Expanding coverage is a good thing for needy demographics of people. Allowing costs to spiral out of control, however, doesn’t make sense for the average taxpayer. Since 95% of enrollees account for 47% of the program’s total costs, the future of Medicaid depends on how the other 5% are treated. Looking at proactive care options and other beneficial treatments that could help to lower these costs could potentially fund an expansion in future needed areas, especially in the coverage of children. The growth of costs in acute care is an annualized 7.4%. Incoming revenues have been headed downward. Something is going to need to change.
Why Focus On The Medicaid Demographics?
- It is believed that 4.5 million children in the US qualify for Medicaid, but are not currently insured or enrolled into the program.
- About 5% of the hospitals in the United States provide about 47% of the inpatient care that children on Medicaid receive.
- Medicaid currently reimburses hospitals for about 77% of their total expenditures in treating children, which means spending cuts to this program could further reduce those payments.
- Pediatricians receiving Medicaid payments receive just 66% of what a private provider would receive.

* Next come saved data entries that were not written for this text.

(* ===== verification/Prelude.v ===== *)
(** * TsetlinKWS host software: a verification development

    The program (directory [src/src_sw]) is the bare-metal host side of a
    keyword-spotting system whose classifier is a Tsetlin-machine accelerator
    in programmable logic.  It has two phases.

    - Start-up ([main], lines 74-160 of [main_codec.c]): make the result
      pins inputs, mount the TF card ([tf_card.c]: [platform_init_fs],
      [sd_mount]), program the audio codec over I2C ([init_ADAU1761],
      [ADAU1761_Write_Reg]), install the completion interrupt
      ([setup_interrupt_system]), read the model files
      into fourteen global byte buffers ([spi_config.c]: [read_model_data],
      through [sd_read_binary] and [sd_read_hex]), bring up the SPI
      controller ([initial_spi_system]) and send the buffers to the
      accelerator ([initial_TMA], through [binary_str_to_uint32] and
      [SPIWrite]).
    - Steady state (the [while(1)] of [main], lines 162-269): each time
      [intr_handler] has raised [inference_finish_flag], clear it, read a
      four-bit class code from four pins and run the result aggregator: a
      circular window of [WINDOW_SIZE] codes with a counter for each class,
      a two-frame debounce, a scan for a run of equal codes and a detecting
      / cool-down state machine that prints the keyword.

    ** Files of the development, in the order of [_CoqProject]

    - [Prelude] (this file): the result monad [res] with its notation scope
      [kws_scope] and the faults [OutOfBounds], [BadShift], [OutOfFuel];
      machine integers as [Z] with explicit wrap-around ([u8], [u16],
      [u32]); C arrays as lists indexed by [Z] whose out-of-range accesses
      are faults ([aget], [aset]); the bounded [for] loop with [break] ([for_loop]) and
      its rules ([for_loop_rule], [for_loop_iter], [for_loop_ext],
      [for_loop_store], [for_loop_fault_inv]); the predicate [no_timeout] with its hints;
      sums and occurrence counts over lists; the hint database [kws].
    - [Bytes]: the loop that stores a 32-bit word in four cells, most
      significant byte first ([store_be32]; [tf_card.c] lines 89-91 and
      128-130, and fourteen times in [initial_TMA]), its closed form [be32]
      and the inverse [be32_value]; round trip of a stored word.
    - [BinStr]: [binary_str_to_uint32] ([spi_config.c] lines 22-30) proved
      equal to Horner's rule on every input, with a print/parse round trip,
      and the fourteen address tokens of lines 3-19.  The same function
      with the shift of line 26 read on an [int] as ISO C defines it
      ([shl_int], [binary_str_to_uint32_iso]): it is defined exactly on
      the strings that do not start with ['1'].
    - [Aggregator]: the body of the steady-state loop.  The [state] record
      holds the variables that survive an iteration; there is one
      definition for each block of lines 168-265 ([read_result],
      [pop_element], [update_element], [update_count], [update_index],
      [calc_max], [consensus_scan], [emit_switch], [advance_switch]), their
      composition [process_frame], and [run] over a list of frames.  The
      second [switch] is also given on the integer that the variable holds
      ([advance_switch_int]), with its [default] arm.
    - [AggregatorInv]: the invariant [wf], the closed form [next] /
      [events] of an iteration, that an iteration returns exactly when the
      code it writes is a class and then preserves [wf]; the sum of the
      counters, the bounds of every [u8] variable and the function of the
      diagnostic loop [calc_max].
    - [Consensus]: the scan characterised by runs ([has_run]): a detection
      is printed exactly when the window holds a run of twenty codes at its
      oldest end or of twenty-one anywhere.
    - [AggregatorSpec]: the abstract aggregator [Spec] (a queue of codes,
      the previous raw code, a mode), the abstraction [abs] (a rotation of
      the circular buffer) and the refinement theorems.
    - [Behaviour]: the laws that follow: debounce, cool-down of forty
      frames, detection of a held keyword on frame 22 and, after any
      detection, again on every sixty-first frame for as long as the
      keyword is held, the fault on a repeated code of 12 to 15.
    - [Equiv]: the partial equivalence of states with the same
      abstraction, respected by an iteration ([Proper] instances): the
      position of the window index is not observable.
    - [Loader]: the buffers of [spi_config.h], the SPI link as the trace of
      its transfers, [SPIWrite] and the twenty-seven transfers of
      [initial_TMA].  [LoaderTrace]: the catalog of regions, the image
      [initial_TMA] produces, byte for byte, and the fields of the address
      tokens against the capacities of the buffers.
    - [Storage]: [platform_init_fs], [sd_mount], [sd_read_binary] and
      [sd_read_hex] with their loops, over FatFs ([f_open], [f_gets],
      [f_mount], [f_mkfs]) and [strtoul], which are modelled from their
      documentation; termination of the readers.  A [card] can be used
      or not, holds a FAT volume or not, and when it cannot be used
      either no disk answers or the format is lost ([card_defect]), so
      that each of the three returns of [platform_init_fs] is reached.
      [StorageSpec]: the interface [LineBody] between the reading loop
      and the body of a reader, the readers against a reference on the
      chunks of a file, the skip of malformed lines, the round trip of a
      printed file, and a line longer than the line buffer read as
      several records.
    - [ModelData]: [read_model_data] and the stores to the buffers.
      [ModelDataSpec]: the buffers it leaves, for every volume.
    - [Protocol]: the accelerator as the receiver of the configuration
      protocol of the spec, an acceptor ([receive], [receive_all]) over a
      [memory_map] (capacity of the register block, capacity of each
      region by address, the enable command): the register block first
      and alone, then for each region its address and a payload of its
      capacity, no region twice, then the enable address and the enable
      data.  [tma_map] is the map of this accelerator.  The transfers of
      [initial_TMA] are accepted and arm the receiver; the sequences that
      arm a receiver are exactly those of that shape; the words that the
      receiver holds are the records of the files of the card.
    - [Codec]: [ADAU1761_Write_Reg] with its wait for the bus
      ([wait_idle] on a bus that is idle, busy for a number of polls, or
      stuck) and [init_ADAU1761] as its thirty-one calls in the order of
      the source ([init_sequence]), over the header record
      [Init_ADAU1761_h] and the I2C trace; the calls of lines 375 and
      378 name the address and length macros of lines 366 and 377
      ([register_of]).
    - [Handoff]: [intr_handler] and the iteration of the polling loop as
      actions on a [system]; every interleaving refines a channel of
      capacity one.
    - [Drivers]: the peripherals as records of what the calls of the
      program set: pin directions ([set_result_pins]), pin levels
      ([read_pins], [poll]), the I2C clock, the interrupt controller and
      the AXI GPIO ([setup_interrupt_system]), the SPI controller
      ([initial_spi_system]); the predicate [unmasked] says when the
      completion interrupt reaches the handler.
    - [Boot]: [main] up to the loop, over a [platform] (card, SPI status
      codes, codec header, I2C bus, interrupt number, changes of the
      completion line during the start-up) with the console, the two
      buses, the card and the peripherals as [effects].
      [main_preempted] is the start-up with the runs of [intr_handler]
      between the calls that follow line 129, where a [schedule] puts
      them; [main] puts them all where the loop is entered.
      [BootSpec]: the start-up in closed form for every platform, the
      configuration it leaves, its composition with the handoff and the
      aggregator, the receiver of [Protocol] after it (armed, with the
      words of the files), and [preemption_commutes]: the schedule of
      the handler during the start-up does not change what [main]
      does.
    - [System]: the running program as a labelled transition system
      ([mstep], [mrun]; [mexec] as a function) in which a change of the
      completion line runs the handler only when the interrupt is
      unmasked; its invariant [sound] by induction on the runs, its
      agreement with [Handoff], progress, and what masking costs.
    - [Program]: the whole of [main] ([program]: the start-up, then the
      machine on a sequence of stimuli) and its console, with the two
      [printf] of a detection as strings ([status_line], [detect_line]).
      The program never leaves an array; a keyword held for twenty-two
      frames is printed after the lines of the start-up; a completion
      during the start-up is taken by the first iteration; the arrays
      declared without initialisation are not observable; the console
      only grows; the line of the counters determines the counters.

    ** Conventions

    Every C integer variable is a [Z]; a store to a [u8], [u16] or
    [uint32_t] variable goes through [u8], [u16] or [u32], so overflow is
    wrap-around as on the target, and the invariants show which stores
    never wrap.  An array
    is a [list Z]; [aget] and [aset] return [Fault OutOfBounds] outside the
    declared bounds, where the C program has undefined behaviour: a theorem
    that a function returns [Ok] is a memory-safety theorem.  A local array
    that the code does not initialise is an argument of the model, so the
    theorems hold for every initial content.  What a function prints is a
    list of lines, without the line terminators.

    ** Bounds and fuel

    Loops with a constant trip count are [for_loop] over that count: the
    count is the loop bound of the source and no fuel is involved.  The
    [while(1)] of [main] is run on a finite sequence of stimuli, a prefix
    of what the environment does; [Program.console_grows] shows that a
    longer sequence only adds to what was printed.  Two loops have no
    bound in the source.  The [while] over the lines of a file
    ([Storage.read_loop]) has a fuel of one more than the length of the
    file, and [Storage.readers_terminate] shows that it is never used up,
    because every call of [f_gets] that returns a line takes at least one
    character.  The wait for the I2C bus ([Codec.wait_idle]) has the fuel
    [bus_fuel], two more than the number of polls for which the bus is
    busy; [bus_fuel] is a bound of the model, the loop of line 404 has
    none.  [Codec.wait_idle_spec] gives the result for every fuel: that
    fuel is enough when the bus is not stuck, and on a stuck bus every
    fuel is used up, which is how the model says that the loop does not
    end.  The behaviour theorems that quantify over a keyword class are
    proved for each of the twelve classes by evaluation.

    ** Assumptions

    An interrupt runs between two iterations of the loop or, what
    [Handoff.interrupt_during_step] shows to be equivalent, during the
    processing of a frame; reads and writes of the flag are atomic, and
    the loop reads the flag from memory at every iteration, as the
    source text does: [inference_finish_flag] is not declared
    [volatile], and a compiler that keeps it in a register is outside
    the model.  The interrupt is enabled before the model is loaded: the
    changes of the line from there to the loop are a field of the
    platform ([early_completions]), and the handler runs for each of
    them, between two calls of [main] ([BootSpec.preemption_commutes]
    shows that it does not matter between which).  [f_gets] returns the
    characters of the file as they are: a carriage return before the
    newline is not stripped (FatFs with [FF_USE_STRFUNC] set to 1).  The
    theorems on the codes that the aggregator receives take the pins to
    hold the code of the completed inference when the loop reads them.
    Every message leaves the I2C bus in the same state
    ([i2c_after_send]).  The driver instances start in the state
    [Drivers.reset_devices].  One call of [SPIWrite] is one burst on the
    link: the receiver of [Protocol] sees the transfers with their
    boundaries.  The theorems outside [BinStr] read the shift of line 26
    as the target compiles it, a shift of the 32-bit pattern.

    ** Not modelled

    The Xilinx drivers (GPIO, interrupt controller, SPI, I2C), FatFs and
    the C library are outside [src/]: the model takes the contracts of the
    calls that the program makes from their documentation, keeps the
    bytes handed to the transfers, and does not model the transfers, the
    registers that the program never touches, nor the status that
    [XSpiPs_PolledTransfer] and [XIicPs_MasterSendPolled] return and the
    program drops.  The values of the macros and arrays of
    [Init_ADAU1761.h] are not in the repository: they are the fields of
    [Codec.Init_ADAU1761_h].  Timing ([sleep], [usleep], the SPI and I2C
    clocks) is left out.  [f_close] is left out: no reader uses a file
    after it.  Of the accelerator only the configuration port is
    modelled, from the protocol of the spec: what it stores and when it
    is armed.  The inference itself, the audio path and the registers
    of the codec are hardware of which the repository has no
    description; the class codes are the input of the model and the
    messages to the codec its output. *)

From Stdlib Require Import ZArith Lia.
From stdpp Require Import base tactics option numbers list.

- About 1 in 5 children have special health care needs, yet only 44% of the children in this category are covered by public insurance.
Children are by far the largest beneficiary of care under Medicaid and they also cost the least amount to provide the needed care. If children really are the future, then it makes sense to invest in their proper health care from a demographics standpoint. Each state in the US has different requirements based on how they operate the program, so each household must check to see if they meet local qualification standards. If so, then there is no reason why at least a child should go without health care. That’s why these key points of the Medicaid demographics are so important to know.